The primary strength of the study is the inclusion in all countries of all COVID‐19 patients admitted to ICU, minimizing the risk of bias. Most Nordic countries used established databases that allowed prospective data collection, increasing the accuracy of the registries. The major weaknesses are our inability to pool datasets to allow direct comparisons between individual patient groups, and inconsistent inclusion and definition of variables, limiting direct comparisons between the countries. This should encourage a joint effort between the Nordic countries towards unifying the design of their ICU registries. This would facilitate direct comparisons between the Nordic countries and enable a common platform for research and quality improvement projects to benchmark, audit and improve Nordic ICU care. Finally, vaccination and novel strains of SARS‐CoV2 have substantially altered the dynamics of the pandemic and can impair the generalizability of the findings from this cohort onto recent and future outbreaks.

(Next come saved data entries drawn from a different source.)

(** Every step keeps what holds of the callback. *)
Lemma step_callbacks a st st' :
  callbackInvariant s st -> step a st = Some st' -> callbackInvariant s st'.
Proof.
  intros (k & Hk & Hperm & Hlen & Htot) Hstep.
  unfold reportedIndices, pendingIndices in Hperm.
  destruct a as [|i|i p clock|i|i clock|i|i]; step_cases Hstep;
    unfold callbackInvariant, reportedIndices, pendingIndices, setGo;
    cbn [gos completed progressCalls];
    try match goal with
        | Hi : gos st !! ?i = Some ?g |- context [<[?i := ?g']> (gos st)] =>
            pose proof (count_insert pastReport (gos st) i g g' Hi) as Hcnt;
            pose proof (pending_insert (gos st) i g g' Hi) as Hpend;
            simpl in Hcnt, Hpend; rewrite ?app_nil_r in Hpend
        end.
  - (* Spawn *)
    exists k. rewrite omap_app, count_snoc. simpl. rewrite app_nil_r.
    split_and!; try assumption. lia.
  - (* Acquire *)
    exists k. rewrite Hpend. split_and!; try assumption. lia.
  - (* RunCase *)
    exists k. rewrite Hpend. split_and!; try assumption. lia.
  - (* Store *)
    exists (S k). split_and!; try assumption; try lia.
    rewrite Hpend, app_assoc, Hperm, seq_S, fmap_app. simpl.
    by rewrite Hk, Z.add_simpl_r.
  - (* Report *)
    exists k. rewrite map_app, length_app. simpl.
    split_and!; try assumption; try lia.
    + rewrite <- Hperm, <- Hpend, <- app_assoc.
      apply Permutation_app_head, Permutation_app_comm.
    + apply Forall_app. split; [assumption|]. by repeat constructor.
  - (* Release *)
    exists k. rewrite Hpend. split_and!; try assumption. lia.
  - (* Done *)
    exists k. rewrite Hpend. split_and!; try assumption. lia.
Qed.

Lemma exec_callbacks sched : forall st st',
  callbackInvariant s st -> exec sched st = Some st' ->
  callbackInvariant s st'.
Proof.
  induction sched as [|a sched IH]; intros st st' Hinv Hexec.
  - by injection Hexec as <-.
  - rewrite exec_cons in Hexec.
    destruct (step a st) as [st1|] eqn:Hstep; [|discriminate].
    exact (IH st1 st' (step_callbacks a st st1 Hinv Hstep) Hexec).
Qed.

In conclusion, we report a robust but variable ICU response towards the first wave of COVID‐19 in the Nordic countries. Additionally, while ICU mortality was overall low, the outcomes of ICU patients with COVID‐19 in the Nordic countries varied substantially, likely reflecting differences in surge capacity and admission criteria. Future efforts should focus on unifying variable selection and definitions, to facilitate the merging of existing ICU registries and allow direct comparison of the Nordic ICU population to optimize their care.

PRIOR PRESENTATIONS

None.

ACCESS TO DATA AND DATA ANALYSIS

Representatives from each country listed in the author list had full access to the data for their individual countries and are responsible for the integrity of the data and the accuracy of the data analysis for their individual countries.

CONFLICT OF INTEREST

None.

Chew MS, Kattainen S, Haase N, et al. A descriptive study of the surge response and outcomes of ICU patients with COVID‐19 during first wave in Nordic countries. Acta Anaesthesiol Scand. 2022;66:56–64. doi: 10.1111/aas.13983

Funding information

NordForsk (Nordic COVID‐19 Activities), Finnish Society of Intensive Care.